沉重的話題被揭過,甯爺爺忽然問:“霧霧大學有沒有交什麼朋友?”
甯霧甕裡甕氣點頭:“交了,叫宋軒晨。”
“小喇叭那小子呢?”甯爺爺意味深長地笑了笑:“霧霧什麼時候帶回來給爺爺看。”
甯霧耳尖一紅:“爺爺!”
“沒在一起?我們霧霧那麼優秀,那麼招人喜歡,這小子眼神不行啊。”甯爺爺故意說道。
甯霧捂住眼睛,酡紅的臉頰暴露在外。
甯爺爺朗聲大笑,随機正色道:“霧霧,男子漢大丈夫,産生想法就立刻去做,畏畏縮縮的,不像我們甯家人!
“你奶奶年輕時是咱們村裡最手巧最俊的女娃娃,去提親的人都能把她家的門檻踏破。你太奶奶死的早,太爺爺躺床上不能動,咱家就我一個人,哪有人給我說媒。”
憶即往昔,甯爺爺眼神頗為惆怅,細看又有許多甜蜜:“我啊,又實在喜歡你奶奶,一個人單槍匹馬也要去見她,你奶奶喜歡喝酒,我就帶着從村口打好的糧食酒,到她家那小院裡,跟你奶奶喝酒。這一來一回相處着,我看情況差不多了,就跟你奶奶說“妹子,我喜歡你,咱倆一起過日子喏?”,你奶奶也是個豪爽的人,那天臉紅撲撲地點了頭。再後來你奶奶就嫁進了咱們家……”
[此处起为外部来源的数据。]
(* ===== verification/ServerProps.v ===== *)
(** * What the server's session guarantees

    The events of a session and their runs; the theorems on the reliable stream, on transient and
    duplicate packets, on the scheduling of frames and on reconnection. *)

From S2P Require Import Prelude Utf8 Grid Protocol Crypto Codec CodecFacts WireFormat CodecProps.
From S2P Require Import TermState Pty ServerSession ServerFacts.

(** ** Events *)

Inductive event : Type :=
  | Datagram (b : bytes) (src : SocketAddr) (now : Instant)
  | PtyData (data : bytes) (now : Instant)
  | Tick (now : Instant).

Section events.
Context {P C T R : Type} `{PtyBackend P, PacketCodec C, Vt T R}.
Abbreviation Session := (AuthoritativeSession P C T R) (only parsing).

Definition handle (e : event) : M Session (list (SessionAction C)) :=
  match e with
  | Datagram b src now => feed_packet b src now
  | PtyData data now => on_pty_bytes data now ;; mret []
  | Tick now => on_tick now
  end.

Fixpoint handle_all (es : list event) : M Session (list (SessionAction C)) :=
  match es with
  | [] => mret []
  | e :: es => a ← handle e; more ← handle_all es; mret (a ++ more)
  end.

(** The reliable packet a datagram carries. *)
Definition reliable (c : C) (e : event) : option Z :=
  match e with
  | Datagram b _ _ =>
    match open_client c b with
    | Ok (wire, payload, _) =>
      if is_transient (ec_seq_num wire) payload then None else Some (ec_seq_num wire)
    | _ => None
    end
  | _ => None
  end.

(** A datagram is rejected by the codec, or is a packet of session [sid] whose reliable payload is
    the one the client put in its stream under that sequence number. *)
Definition genuine_event (c : C) (sid : Z) (stream : Z → ClientPayload) (e : event) : Prop :=
  match e with
  | Datagram b _ _ =>
    match open_client c b with
    | Ok (wire, payload, _) =>
      ec_session_id wire = sid ∧ sid ≠ 0 ∧ u64 (ec_seq_num wire) ∧
      (is_transient (ec_seq_num wire) payload = false → payload = stream (ec_seq_num wire))
    | Err _ => True
    | Panic => False
    end
  | _ => True
  end.

Definition output_of (e : event) : option bytes :=
  match e with PtyData data _ => Some data | _ => None end.
Definition shell_output (e : effect) : option bytes :=
  match e with EOutput data => Some data | _ => None end.
End events.

(** A sequence number without the high bit is below 2^63. *)
Lemma transient_high_bit k p : u64 k → is_transient k p = false → 0 ≤ k < 2 ^ 63.
Proof.
  unfold is_transient. intros Hk Ht. apply orb_false_iff in Ht as [Ht _].
  apply negb_false_iff, Z.eqb_eq in Ht. unfold fits in Hk. split; [lia|].
  apply Z.nle_gt. intros Hge.
  assert (Z.testbit (Z.land k (Z.shiftl 1 63)) 63 = true) as Hbit; [|by rewrite Ht in Hbit].
  rewrite Z.land_spec. apply andb_true_iff. split; [|done].
  rewrite Z.testbit_true by lia. Z.to_euclidean_division_equations. lia.
Qed.

Section runs.
Context {P C T R : Type} `{PtyBackend P, PacketCodec C, VtLaws T R}.
Abbreviation Session := (AuthoritativeSession P C T R) (only parsing).
Context (Hcalm : calm (P:=P) (C:=C)).
Context (h : Z) (stream : Z → ClientPayload).
Hypothesis Hstream : ∀ k, wf (stream k) ∧ is_handshake (stream k) = false.

(** What an event establishes. *)
Record progress (s s' : Session) (fed : gset Z) (effs : list effect) : Prop := {
  pg_sid : as_session_id s' = as_session_id s;
  pg_codec : as_codec s' = as_codec s;
  pg_mirrors : mirrors (as_term_state s');
  pg_order : in_order h stream fed s';
  pg_from : as_expected_client_seq s ≤ as_expected_client_seq s';
  pg_world : world s' = foldl apply_effect (world s) effs;
  pg_effects : filter (λ e, from_client e = true) effs =
    omap client_effect (segment stream (as_expected_client_seq s) (as_expected_client_seq s')).*2;
}.

(** [in_order] only looks at the reordering fields. *)
Lemma in_order_same fed (s s' : Session) :
  as_expected_client_seq s' = as_expected_client_seq s →
  as_out_of_order_packets s' = as_out_of_order_packets s →
  in_order h stream fed s → in_order h stream fed s'.
Proof. intros E1 E2 []. split; rewrite ?E1, ?E2; done. Qed.

Lemma progress_idle (s s' : Session) fed :
  as_session_id s' = as_session_id s → as_codec s' = as_codec s → mirrors (as_term_state s') →
  in_order h stream fed s → as_expected_client_seq s' = as_expected_client_seq s →
  as_out_of_order_packets s' = as_out_of_order_packets s → world s' = world s →
  progress s s' fed [].
Proof.
  intros. split; try done; [by eapply in_order_same|lia|].
  replace (as_expected_client_seq s') with (as_expected_client_seq s).
  unfold segment. by rewrite Z.sub_diag.
Qed.

Lemma sync_progress now (s : Session) fed :
  mirrors (as_term_state s) → in_order h stream fed s →
  ∃ s' acts, runs (check_sync now) s s' acts ∧ progress s s' fed [].
Proof.
  intros Hm Hio. destruct (check_sync_run Hcalm now s Hm) as (s' & acts & E & [] & Hm' & _).
  exists s', acts. split; [done|]. by apply progress_idle.
Qed.

Lemma progress_trans (s s1 s2 : Session) fed1 fed2 effs1 effs2 :
  progress s s1 fed1 effs1 → progress s1 s2 fed2 effs2 → progress s s2 fed2 (effs1 ++ effs2).
Proof.
  intros [] []. split; try congruence; try done; [lia|rewrite foldl_app; congruence|].
  rewrite filter_app, pg_effects0, pg_effects1, <-omap_app, <-fmap_app. do 2 f_equal.
  symmetry. by apply segment_app.
Qed.

Lemma segment_wf a b :
  Forall (λ p, wf p ∧ is_handshake p = false) (segment stream a b).*2.
Proof.
  unfold segment. rewrite <-list_fmap_compose. apply Forall_fmap, Forall_forall.
  intros k _. apply Hstream.
Qed.

(** Every effect of a client's payload comes from the client. *)
Lemma client_effects_filter (ps : list ClientPayload) :
  filter (λ e, from_client e = true) (omap client_effect ps) = omap client_effect ps.
Proof.
  induction ps as [|p ps IH]; [done|]. csimpl. destruct (client_effect p) as [e|] eqn:E; [|done].
  rewrite filter_cons, decide_True; [by f_equal|]. by destruct p; simplify_eq/=.
Qed.

Lemma feed_reliable_progress k ack now (s : Session) fed :
  mirrors (as_term_state s) → answers (as_codec s) → in_order h stream fed s → 0 ≤ k < 2 ^ 63 →
  ∃ s' acts effs, runs (feed_reliable k ack (stream k) now) s s' acts ∧
    progress s s' ({[k]} ∪ fed) effs ∧ omap shell_output effs = [].
Proof.
  intros Hm Hans Hio Hk. unfold feed_reliable.
  destruct (order_packet_run h stream fed k s Hio Hk) as (e' & b' & E & Hle & Hio').
  set (s1 := s <| as_expected_client_seq := e' |> <| as_out_of_order_packets := b' |>) in *.
  destruct (decide (segment stream (as_expected_client_seq s) e' = [])) as [Hn|Hn].
  { exists s1, [], []. split.
    { eapply runs_bind; [exact E|]. rewrite decide_True by done. apply runs_ret. }
    split; [|done]. split; try done. cbn. by rewrite Hn. }
  set (s2 := s1 <| as_ack_seq_num := as_expected_client_seq s1 -₆₄ 1 |> <| as_client_ack_seq := ack |>).
  destruct (process_all_run Hcalm (segment stream (as_expected_client_seq s) e') s2)
    as (s3 & a3 & E3 & P3 & M3 & W3 & _); [done|done|apply segment_wf|].
  destruct (sync_progress now s3 ({[k]} ∪ fed)) as (s4 & a4 & E4 & G4); [done| |].
  { eapply in_order_same; [apply P3|apply P3|]. eapply in_order_same; [..|exact Hio']; done. }
  exists s4, (a3 ++ a4), (omap client_effect (segment stream (as_expected_client_seq s) e').*2).
  split.
  { eapply runs_bind; [exact E|]. rewrite decide_False by done. mstep.
    eapply runs_bind; [exact E3|]. eapply runs_bind; [exact E4|]. apply runs_ret. }
  split.
  - rewrite <-(app_nil_r (omap _ _)). eapply progress_trans; [|exact G4]. split.
    + apply (pr_session_id _ _ P3).
    + apply (pr_codec _ _ P3).
    + done.
    + eapply in_order_same; [apply P3|apply P3|]. eapply in_order_same; [..|exact Hio']; done.
    + by rewrite (pr_expected _ _ P3).
    + exact W3.
    + rewrite (pr_expected _ _ P3). apply client_effects_filter.
  - generalize (segment stream (as_expected_client_seq s) e').*2. intros ps.
    induction ps as [|p ps IH]; [done|]. csimpl.
    destruct p; csimpl; exact IH.
Qed.
Lemma next_line_u16 f : u16 (tf_rows f) → u16 (next_line f).
Proof.
  intros Hr. unfold next_line, saturating_sub, fits in *.
  pose proof (wrap_fits 16 (tf_cursor_y f + 1)) as Hw. unfold fits in Hw. lia.
Qed.

Lemma apply_byte_run f0 f saved b :
  frame_wf f0 → drawn f0 f saved →
  ∃ f' saved', runs (apply_byte b) (f, saved) (f', saved') tt ∧ drawn f0 f' saved'.
Proof.
  intros Hwf Hd. pose proof (drawn_dims f0 f saved Hd) as [Ec Er].
  pose proof (dr_cursor _ _ _ Hd) as [Hx Hy]. pose proof Hwf as (Hc & Hr & _).
  assert (u16 (next_line f)) as Hn by (apply next_line_u16; by rewrite Er).
  assert (u16 0) as H0 by done.
  assert (∀ x y, on_screen x y f ↔ on_screen x y f0) as Hon by (intros; unfold on_screen; by rewrite Ec, Er).
  unfold apply_byte. destruct (b =? 13).
  { eexists _, _. split; [mstep; reflexivity|]. by apply drawn_cursor. }
  destruct (b =? 10).
  { eexists _, _. split; [mstep; reflexivity|]. by apply drawn_cursor. }
  destruct ((b =? 8) || (b =? 127)).
  { destruct (decide (0 < tf_cursor_x f)) as [Hpos|Hpos].
    2: { exists f, saved. split; [|done]. mstep. rewrite decide_False by done. apply runs_ret. }
    assert (u16 (tf_cursor_x f - 1)) as Hx1 by (unfold fits in *; lia).
    pose proof (drawn_cursor f0 f saved _ _ Hd Hx1 Hy) as Hd1.
    destruct (decide (on_screen (tf_cursor_x f - 1) (tf_cursor_y f) f)) as [Hs|Hs].
    - destruct (draw_run f0 _ saved (tf_cursor_x f - 1) (tf_cursor_y f) blank_cell Hwf Hd1)
        as (saved' & E & Hd2); [unfold fits in *; lia|unfold fits in *; lia|by apply Hon|].
      eexists _, saved'. split; [|exact Hd2]. mstep. rewrite decide_True by done. mstep.
      rewrite decide_True by done. exact E.
    - eexists _, saved. split; [|exact Hd1]. mstep. rewrite decide_True by done. mstep.
      rewrite decide_False by done. apply runs_ret. }
  destruct ((32 <=? b) && (b <? 127)); [|exists f, saved; split; [mstep; apply runs_ret|done]].
  destruct (decide (on_screen (tf_cursor_x f) (tf_cursor_y f) f)) as [Hs|Hs].
  2: { exists f, saved. split; [|done]. mstep. rewrite decide_False by done. apply runs_ret. }
  destruct (draw_run f0 f saved (tf_cursor_x f) (tf_cursor_y f)
    (blank_cell <| graphemes := CompactGrapheme_new [b] |>) Hwf Hd)
    as (saved' & E & Hd2); [unfold fits in *; lia|unfold fits in *; lia|by apply Hon|].
  destruct (decide (tf_cols f ≤ tf_cursor_x f +₁₆ 1)) as [Hw|Hw].
  - eexists _, saved'. split.
    { mstep. rewrite decide_True by done. eapply runs_bind; [exact E|].
      rewrite decide_True by done. reflexivity. }
    by apply drawn_cursor.
  - eexists _, saved'. split.
    { mstep. rewrite decide_True by done. eapply runs_bind; [exact E|].
      rewrite decide_False by done. reflexivity. }
    apply drawn_cursor; [done|by apply wrap_fits|done].
Qed.

Lemma apply_bytes_run f0 bs f saved :
  frame_wf f0 → drawn f0 f saved →
  ∃ f' saved', runs (for_each_m bs apply_byte) (f, saved) (f', saved') tt ∧ drawn f0 f' saved'.
Proof.
  intros Hwf. revert f saved. induction bs as [|b bs IH]; intros f saved Hd.
  { exists f, saved. split; [apply runs_ret|done]. }
  destruct (apply_byte_run f0 f saved b Hwf Hd) as (f1 & s1 & E1 & D1).
  destruct (IH f1 s1 D1) as (f2 & s2 & E2 & D2). exists f2, s2. split; [|done].
  cbn [for_each_m]. by eapply runs_bind.
Qed.

Lemma drawn_wf f0 f saved : frame_wf f0 → drawn f0 f saved → frame_wf f.
Proof.
  intros (Hc & Hr & Hl & Hd) [Hrest _ Hlen _ _]. rewrite Hrest. unfold frame_wf, len in *. cbn.
  by rewrite Hlen.
Qed.

(** One input: a new entry, whose saved cells are what the frame showed before. *)
Lemma apply_keystrokes_run e f bs seq :
  frame_wf f → cursor_ok f →
  ∃ f' saved, runs (apply_keystrokes bs seq) (e, f)
      (e <| le_unconfirmed_inputs ::= λ l, l ++
         [{| pe_seq_num := seq; pe_bytes := bs; pe_epoch := le_current_epoch e;
             pe_old_cursor_x := tf_cursor_x f; pe_old_cursor_y := tf_cursor_y f;
             pe_old_cells := saved |}] |>, f') tt ∧
    drawn f f' saved.
Proof.
  intros Hwf Hc. destruct (apply_bytes_run f bs f [] Hwf (drawn_start f Hc)) as (f' & saved & E & D).
  exists f', saved. split; [|done]. unfold apply_keystrokes. mstep. unfold runs in E. rewrite E. mstep.
  eapply runs_bind; [by apply runs_lift|]. reflexivity.
Qed.

(** Restoring saved cells of [f0] on a frame of its size. *)
Lemma restore_cells_run f0 saved f :
  frame_wf f0 → tf_cols f = tf_cols f0 → tf_rows f = tf_rows f0 →
  length (tf_cell_cache f) = length (tf_cell_cache f0) → Forall (saved_ok f0) saved →
  ∃ cells, runs (for_each_m saved restore_cell) f (f <| tf_cell_cache := cells |>) tt ∧
    length cells = length (tf_cell_cache f0) ∧
    ∀ j, (∃ x y c, (x, y, c) ∈ saved ∧ Z.to_nat (cell_idx x y f0) = j) ∧
           cells !! j = tf_cell_cache f0 !! j ∨
         (∀ x y c, (x, y, c) ∈ saved → Z.to_nat (cell_idx x y f0) ≠ j) ∧
           cells !! j = tf_cell_cache f !! j.
Proof.
  intros Hwf. revert f. induction saved as [|[[x y] c] saved IH]; intros f Hc Hr Hl Hs.
  { exists (tf_cell_cache f). split; [by destruct f|]. split; [done|]. intros j. right.
    split; [|done]. by intros x y c ?%not_elem_of_nil. }
  apply Forall_cons in Hs as [(Hx & Hy & Hon & Hlk) Hs].
  pose proof (cell_idx_bound f0 x y Hwf Hx Hy Hon) as Hi.
  assert (cell_idx x y f = cell_idx x y f0) as Ei by (unfold cell_idx; by rewrite Hc).
  set (f1 := f <| tf_cell_cache := <[Z.to_nat (cell_idx x y f0) := c]> (tf_cell_cache f) |>).
  destruct (IH f1) as (cells & E & Hlen & Hcells); [done|done|cbn; by rewrite length_insert|done|].
  exists cells. split; [|split; [done|]].
  - cbn [for_each_m]. eapply runs_bind; [|exact E]. unfold restore_cell. mstep.
    rewrite decide_True by (unfold on_screen in *; by rewrite Hc, Hr). rewrite Ei.
    eapply runs_bind; [apply runs_lift, vec_set_ok; unfold len in *; lia|]. reflexivity.
  - intros j. destruct (Hcells j) as [((x' & y' & c' & Hin & Ej) & Hj)|[Hno Hj]].
    + left. split; [|done]. exists x', y', c'. split; [by right|done].
    + destruct (decide (Z.to_nat (cell_idx x y f0) = j)) as [Ej|Hne].
      * left. split; [exists x, y, c; split; [by left|done]|]. rewrite Hj, <-Ej. cbn.
        rewrite list_lookup_insert_eq; [done|unfold len in *; lia].
      * right. split.
        -- intros x' y' c' [E'|Hin]%elem_of_cons; [by injection E' as -> -> ->|by eapply Hno].
        -- rewrite Hj. cbn. by rewrite list_lookup_insert_ne.
Qed.
Definition view_step (op : view_op) : M (TerminalInner * TerminalFrame) unit :=
  match op with
  | VApply g seq => on_mirror (apply_frame g seq)
  | VPredict bs seq => on_mirror (predict_input bs seq)
  | VAcknowledge ack => on_mirror (acknowledge ack)
  | VAbort => on_mirror abort_prediction
  | VConsume => consume_updates ;; mret tt
  | VRttLoss rtt loss => on_mirror (record_rtt_loss rtt loss)
  | VBandwidth kb_s ratio => on_mirror (record_bandwidth_compression kb_s ratio)
  | VFps fps => on_mirror (record_fps fps)
  | VReconnecting b => on_mirror (set_reconnecting b)
  | VOverlay b => on_mirror (set_overlay_enabled b)
  | VToggle => on_mirror toggle_overlay
  | VMark => on_mirror mark_dirty
  end.

Definition view_run (ops : list view_op) : M (TerminalInner * TerminalFrame) unit :=
  for_each_m ops view_step.

(** A grid that came out of [patch]: sized, not empty of rows, the cursor two [u16]s. *)
Definition grid_ok (g : GridState) : Prop :=
  grid_wf g ∧ 0 < gs_rows g ∧ u16 (gs_cursor_x g) ∧ u16 (gs_cursor_y g).
#[export] Instance grid_ok_dec g : Decision (grid_ok g).
Proof. unfold grid_ok. apply _. Defined.

Definition frame_ok (f : TerminalFrame) : Prop := frame_wf f ∧ 0 < tf_rows f ∧ cursor_ok f.
#[export] Instance frame_ok_dec f : Decision (frame_ok f).
Proof. unfold frame_ok. apply _. Defined.

(** [f] shows the server's grid. *)
Definition shows (g : GridState) (f : TerminalFrame) : Prop :=
  tf_cols f = gs_cols g ∧ tf_rows f = gs_rows g ∧ tf_cell_cache f = gs_cells g ∧
  tf_cursor_x f = gs_cursor_x g ∧ tf_cursor_y f = gs_cursor_y g.

#[export] Instance shows_proper g : Proper (same_screen ==> iff) (shows g).
Proof. intros f f' (H1 & H2 & H3 & H4 & H5). unfold shows. by rewrite H1, H2, H3, H4, H5. Qed.

(** ** Calls that only flag or annotate the frame *)

(** [f'] shows what [f] shows and is flagged at least where [f] is. *)
Record touched (f f' : TerminalFrame) : Prop := {
  to_screen : same_screen f f';
  to_visible : tf_cursor_visible f' = tf_cursor_visible f;
  to_len : length (tf_row_dirty f') = length (tf_row_dirty f);
  to_rows y : tf_row_dirty f !! y = Some true → tf_row_dirty f' !! y = Some true;
  to_dirty : tf_dirty f = true → tf_dirty f' = true;
  to_clear : tf_clear_requested f' = tf_clear_requested f;
}.

Definition flag_step (m : M TerminalInner unit) : Prop :=
  ∀ t, frame_ok (ti_frame t) → ∃ f', m t = (t <| ti_frame := f' |>, Ok tt) ∧ touched (ti_frame t) f'.

Lemma touched_ok f f' : frame_ok f → touched f f' → frame_ok f'.
Proof.
  intros ((Hc & Hr & Hl & Hw) & Hpos & Hx & Hy) [(E1 & E2 & E3 & E4 & E5) _ Hlen _ _ _].
  unfold frame_ok, frame_wf, cursor_ok, len in *. by rewrite <-E1, <-E2, <-E3, <-E4, <-E5, Hlen.
Qed.

Lemma modify_flag_step (h : TerminalFrame → TerminalFrame) :
  (∀ f, touched f (h f)) → flag_step (on_frame (modify h)).
Proof. intros Hh t _. by exists (h (ti_frame t)). Qed.

Lemma touched_refl f : touched f f.
Proof. done. Qed.

Lemma dirty_if_touched b f f' : touched f f' → touched f (dirty_if b f').
Proof. intros [? ? ? ? ? ?]. by destruct b. Qed.

Lemma record_rtt_loss_step rtt loss : flag_step (record_rtt_loss rtt loss).
Proof.
  apply modify_flag_step. intros f.
  set (rtt_part := match rtt with Some _ => _ | None => _ end).
  assert (touched f rtt_part.1) as Ht.
  { unfold rtt_part. destruct rtt as [rtt|]; [|done]. by destruct (decide _). }
  destruct rtt_part as [f1 ch]. cbn in Ht. destruct loss as [loss|]; [|by apply dirty_if_touched].
  destruct (f32_gt _ tenth); apply dirty_if_touched; [|done]. destruct Ht as [? ? ? ? ? ?]. by split.
Qed.

Lemma record_bandwidth_step kb_s ratio : flag_step (record_bandwidth_compression kb_s ratio).
Proof.
  apply modify_flag_step. intros f. cbn zeta. destruct (_ || _); [|done]. by apply dirty_if_touched.
Qed.

Lemma record_fps_step fps : flag_step (record_fps fps).
Proof. apply modify_flag_step. intros f. unfold dirty_if. repeat case_match; done. Qed.

Lemma set_overlay_step b : flag_step (set_overlay_enabled b).
Proof. by apply modify_flag_step. Qed.

Lemma toggle_overlay_step : flag_step toggle_overlay.
Proof. by apply modify_flag_step. Qed.

Lemma mark_dirty_step : flag_step mark_dirty.
Proof. by apply modify_flag_step. Qed.

Lemma set_reconnecting_step b : flag_step (set_reconnecting b).
Proof.
  intros t ((Hc & Hr & Hl & Hw) & Hpos & _). unfold set_reconnecting, on_frame, get, mbind, M_bind.
  destruct (decide (tf_reconnecting (ti_frame t) ≠ b)); [|by exists (ti_frame t); destruct t].
  destruct b; cbn; [by eexists|]. rewrite decide_True by done.
  rewrite vec_set_ok by lia. eexists. split; [done|]. split; cbn; try done.
  - by rewrite length_insert.
  - intros y Hy. destruct (decide (Z.to_nat (tf_rows (ti_frame t) - 1) = y)) as [<-|Hne].
    + apply list_lookup_insert_eq. by eapply lookup_lt_Some.
    + by rewrite list_lookup_insert_ne.
Qed.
“所以說,霧霧,機會都是自己争取的。”甯爺爺突然變得嚴肅,“不主動啥子都沒有。”
剛堰鼓作息的想法因為爺爺一番話又燃起了火苗,甯霧心神攢動,注視着爺爺鼓勵的目光,内心暗自做出決定。
“我明白了,爺爺。”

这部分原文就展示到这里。